Hardware atomicity for reliable software speculation

  • Authors:
  • Naveen Neelakantam;Ravi Rajwar;Suresh Srinivas;Uma Srinivasan;Craig Zilles

  • Affiliations:
  • University of Illinois at Urbana-Champaign, Urbana, IL;Intel Corporation, Hillsboro, OR;Intel Corporation, Hillsboro, OR;Intel Corporation, Hillsboro, OR;University of Illinois at Urbana-Champaign, Urbana, IL

  • Venue:
  • Proceedings of the 34th annual international symposium on Computer architecture
  • Year:
  • 2007

Quantified Score

Hi-index 0.00

Visualization

Abstract

Speculative compiler optimizations are effective in improving both single-thread performance and reducing power consumption, but their implementation introduces significant complexity, which can limit their adoption, limit their optimization scope, and negatively impact the reliability of the compilers that implement them. To eliminate much of this complexity, as well as increase the effectiveness of these optimizations, we propose that microprocessors provide architecturally-visible hardware primitives for atomic execution. These primitives provide to the compiler the ability to optimize the program's hot path in isolation, allowing the use of non-speculative formulations of optimization passes to perform speculative optimizations. Atomic execution guarantees that if a speculation invariant does not hold, the speculative updates are discarded, the register state is restored, and control is transferred to a non-speculative version of the code, thereby relieving the compiler from the responsibility of generating compensation code. We demonstrate the benefit of hardware atomicity in the context of a Java virtual machine.
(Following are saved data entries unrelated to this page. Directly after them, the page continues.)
(* ===== verification/ExecSettle.v ===== *)
(** * Settling a job

    [Executor::settle] ends a job and everything that follows from it: dependants
    are released or fail in turn, and without keep-going the whole run is
    cancelled.  The loop terminates, keeps the invariant of ExecInv.v, and changes
    the other jobs only as [evolve] says. *)

From S2P Require Import Prelude Double Exec ExecInv.

(** ** How settling one job changes another *)

(** Ended without having been built. *)
Definition unbuilt (d : Done.t) : bool := negb (Done.succeeded d) && negb (bool_decide (Done.outcome d = built)).
Definition doomed (s : JobState) : bool := match s with Done d => unbuilt d | _ => false end.

Lemma doomed_failed s : doomed s = true → failed s = true.
Proof. destruct s; [done..|]. simpl. by intros [? _]%andb_prop. Qed.

Lemma unbuilt_failed d : unbuilt d = true → Done.succeeded d = false.
Proof. intros [?%negb_true_iff _]%andb_prop. done. Qed.

Definition evolve (stop : bool) (j j' : Job.t) : Prop :=
  Job.prio j' = Job.prio j ∧ Job.dependants j' = Job.dependants j ∧ Job.bounced j' = Job.bounced j ∧
  match Job.state j with
  | Done d => Job.state j' = Done d
  | Running at_ redirect => Job.state j' = Running at_ redirect
  | Blocked w =>
      (∃ w', Job.state j' = Blocked w' ∧ (w' ≤ w)%N) ∨ Job.state j' = Wantable ∨
      doomed (Job.state j') = true
  | s => Job.state j' = s ∨ (stop = true ∧ Job.state j' = Done cancelledDone)
  end.

Lemma evolve_refl stop j : evolve stop j j.
Proof. unfold evolve. destruct (Job.state j) eqn:E; rewrite ?E; naive_solver lia. Qed.

Lemma evolve_mono stop stop' j j' :
  (stop = true → stop' = true) → evolve stop j j' → evolve stop' j j'.
Proof. unfold evolve. destruct (Job.state j); naive_solver. Qed.

Lemma evolve_trans stop j1 j2 j3 : evolve stop j1 j2 → evolve stop j2 j3 → evolve stop j1 j3.
Proof.
  unfold evolve. intros (-> & -> & -> & H1) (-> & -> & -> & H2). split_and!; [done..|].
  destruct (Job.state j1).
  - destruct H1 as [(w' & E & ?)|[E|E]].
    + rewrite E in H2. destruct H2 as [(w'' & ? & ?)|?]; [left; exists w''; split; [done|lia]|by right].
    + rewrite E in H2. destruct H2 as [?|[_ ->]]; [by auto|]. by right; right.
    + destruct (Job.state j2); try done. rewrite H2. by right; right.
  - destruct H1 as [E|[? E]]; rewrite E in H2; [done|by right].
  - destruct H1 as [E|[? E]]; rewrite E in H2; [done|by right].
  - destruct H1 as [E|[? E]]; rewrite E in H2; [done|by right].
  - by rewrite H1 in H2.
  - by rewrite H1 in H2.
Qed.

(** What settling the jobs [P] leaves of an executor. *)
Record Evolves (P : N → Prop) (e e' : executor) : Prop := mkEvolves {
  ev_len : vlen (jobs e') = vlen (jobs e);
  ev_cfg : cfg e' = cfg e;
  ev_stream : stream e' = stream e;
  ev_abandoned : abandoned e' = abandoned e;
  ev_stopping : stopping e = true → stopping e' = true;
  ev_jobs : ∀ (j : N) job, jobs e !! j = Some job → ¬ P j →
    ∃ job', jobs e' !! j = Some job' ∧ evolve (stopping e') job job';
}.

Lemma Evolves_refl P e : Evolves P e e.
Proof. split; try done. intros j job Hj _. exists job. split; [done|apply evolve_refl]. Qed.

Lemma Evolves_trans (P Q R : N → Prop) e1 e2 e3 :
  (∀ j, P j → R j) → (∀ j, Q j → R j) → Evolves P e1 e2 → Evolves Q e2 e3 → Evolves R e1 e3.
Proof.
  intros HP HQ [] []. split; [congruence..|auto|].
  intros j job Hj HR. destruct (ev_jobs0 j job Hj) as (job2 & Hj2 & Hev2); [naive_solver|].
  destruct (ev_jobs1 j job2 Hj2) as (job3 & Hj3 & Hev3); [naive_solver|].
  exists job3. split; [done|]. eapply evolve_trans; [|done]. by eapply evolve_mono.
Qed.

Lemma Evolves_nobody P e1 e2 e3 : Evolves P e1 e2 → Evolves (λ _, False) e2 e3 → Evolves P e1 e3.
Proof. by apply Evolves_trans. Qed.
(* ===== verification/ExecStream.v ===== *)
(** * The executor and the scheduler stream

    Connecting, taking the Wants and Cancels to send, losing the stream, and the
    operations that visit every job. *)

From S2P Require Import Prelude Double Exec ExecInv ExecSettle ExecOps ExecGraph.

(** ** Losing the stream *)

Lemma lookup_unfollowed (js : list Job.t) (j : N) job :
  (Job.with_followed false <$> js) !! j = Some job ↔
  ∃ job0, js !! j = Some job0 ∧ job = Job.with_followed false job0.
Proof.
  unfold lookup, vec_lookup. rewrite list_lookup_fmap, fmap_Some. done.
Qed.

Lemma disconnected_inv X Y cur rest F F' e :
  Inv X Y cur rest F e → (∀ j : N, j ∈ F' → (j < vlen (jobs e))%N) →
  Inv X Y cur rest F' (with_jobs (Job.with_followed false <$> jobs e) (with_stream false e)).
Proof.
  intros HI HF'.
  destruct HI as [Hlen Hprio Hrw Hrem Hact Hthr HBlk Hwl Hrl HFol HFail HJust Hstop Hgone Hreason Hwk].
  assert (∀ f : Job.t → nat, (∀ a, f (Job.with_followed false a) = f a) →
    wsum f (Job.with_followed false <$> jobs e) = wsum f (jobs e)) as Hsum.
  { intros f Hf. rewrite wsum_fmap. by apply wsum_ext. }
  assert (vlen (Job.with_followed false <$> jobs e) = vlen (jobs e)) as Hv
    by (unfold vlen; by rewrite length_fmap).
  assert (∀ P l, Listed P l (jobs e) → Listed P l (Job.with_followed false <$> jobs e)) as HL.
  { intros P l (Hnd & Hin & Hout). split_and!; [done|..].
    - intros j job (job0 & Hj & ->)%lookup_unfollowed HP. by apply (Hin j job0).
    - intros j (job & Hj & HP)%Hout. eexists. rewrite lookup_unfollowed. split; [by eexists|done]. }
  split; simpl; rewrite ?Hv, ?Hsum; auto.
  - intros j job (job0 & Hj & ->)%lookup_unfollowed. by apply (Hprio j job0).
  - intros d job (job0 & Hj & ->)%lookup_unfollowed. unfold indeg. rewrite Hsum by done.
    by apply (HBlk d job0).
  - destruct HFol as [_ HF]. split.
    + intros j job (job0 & Hj & ->)%lookup_unfollowed. done.
    + rewrite Hv. intros j [?|?]; auto.
  - destruct HFail as [H1 H2]. split.
    + intros d job (job0 & Hd & ->)%lookup_unfollowed j Hj.
      destruct (H1 d job0 Hd j Hj) as [(jj & Hjj & Hf) Hm]. split; [|done]. eexists.
      rewrite lookup_unfollowed. split; [by eexists|done].
    + intros j jj d (jj0 & Hj & ->)%lookup_unfollowed Hd.
      destruct (H2 j jj0 d Hj Hd) as (job & Hjob & Hok). eexists.
      rewrite lookup_unfollowed. split; [by eexists|done].
  - intros j job d (job0 & Hj & ->)%lookup_unfollowed Hd. by apply (HJust j job0).
  - intros Hf j job (job0 & Hj & ->)%lookup_unfollowed. by apply (Hstop Hf j job0).
  - intros Hf j job (job0 & Hj & ->)%lookup_unfollowed. by apply (Hgone Hf j job0).
  - intros [? (j & job & Hj & Hf)]%Hreason. split; [done|]. eexists j, _.
    rewrite lookup_unfollowed. split; [by eexists|done].
Qed.

Lemma disconnected_spec Y F e :
  Inv [] Y 0 [] F e →
  wp disconnected (λ _ e', Inv [] Y 0 [] ∅ e' ∧ stream e' = false ∧ vlen (jobs e') = vlen (jobs e) ∧ cfg e' = cfg e ∧
    (∀ j s, state_is e j s ↔ state_is e' j s) ∧ cancels e' = cancels e ∧ wantable e' = wantable e) e.
Proof.
  intros HI. unfold disconnected. wp_steps. split_and!; try done.
  - apply (disconnected_inv [] Y 0 [] F ∅ e HI). set_solver.
  - simpl. unfold vlen. by rewrite length_fmap.
  - intros j s. split.
    + intros (job & Hj & Hs). exists (Job.with_followed false job). split; [|done].
      apply lookup_unfollowed. by eexists.
    + intros (job & (job0 & Hj & ->)%lookup_unfollowed & Hs). by exists job0.
Qed.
We find incorporating the notion of atomic regions into an existing compiler intermediate representation to be natural, requiring roughly 3,000 lines of code (~3% of a JVM's optimizing compiler), most of which were for region formation. Its incorporation creates new opportunities for existing optimization passes, as well as greatly simplifying the implementation of additional optimizations (e.g., partial inlining, partial loop unrolling, and speculative lock elision). These optimizations reduce dynamic instruction count by 11% on average and result in a 10-15% average speedup, relative to a baseline compiler with a similar degree of inlining.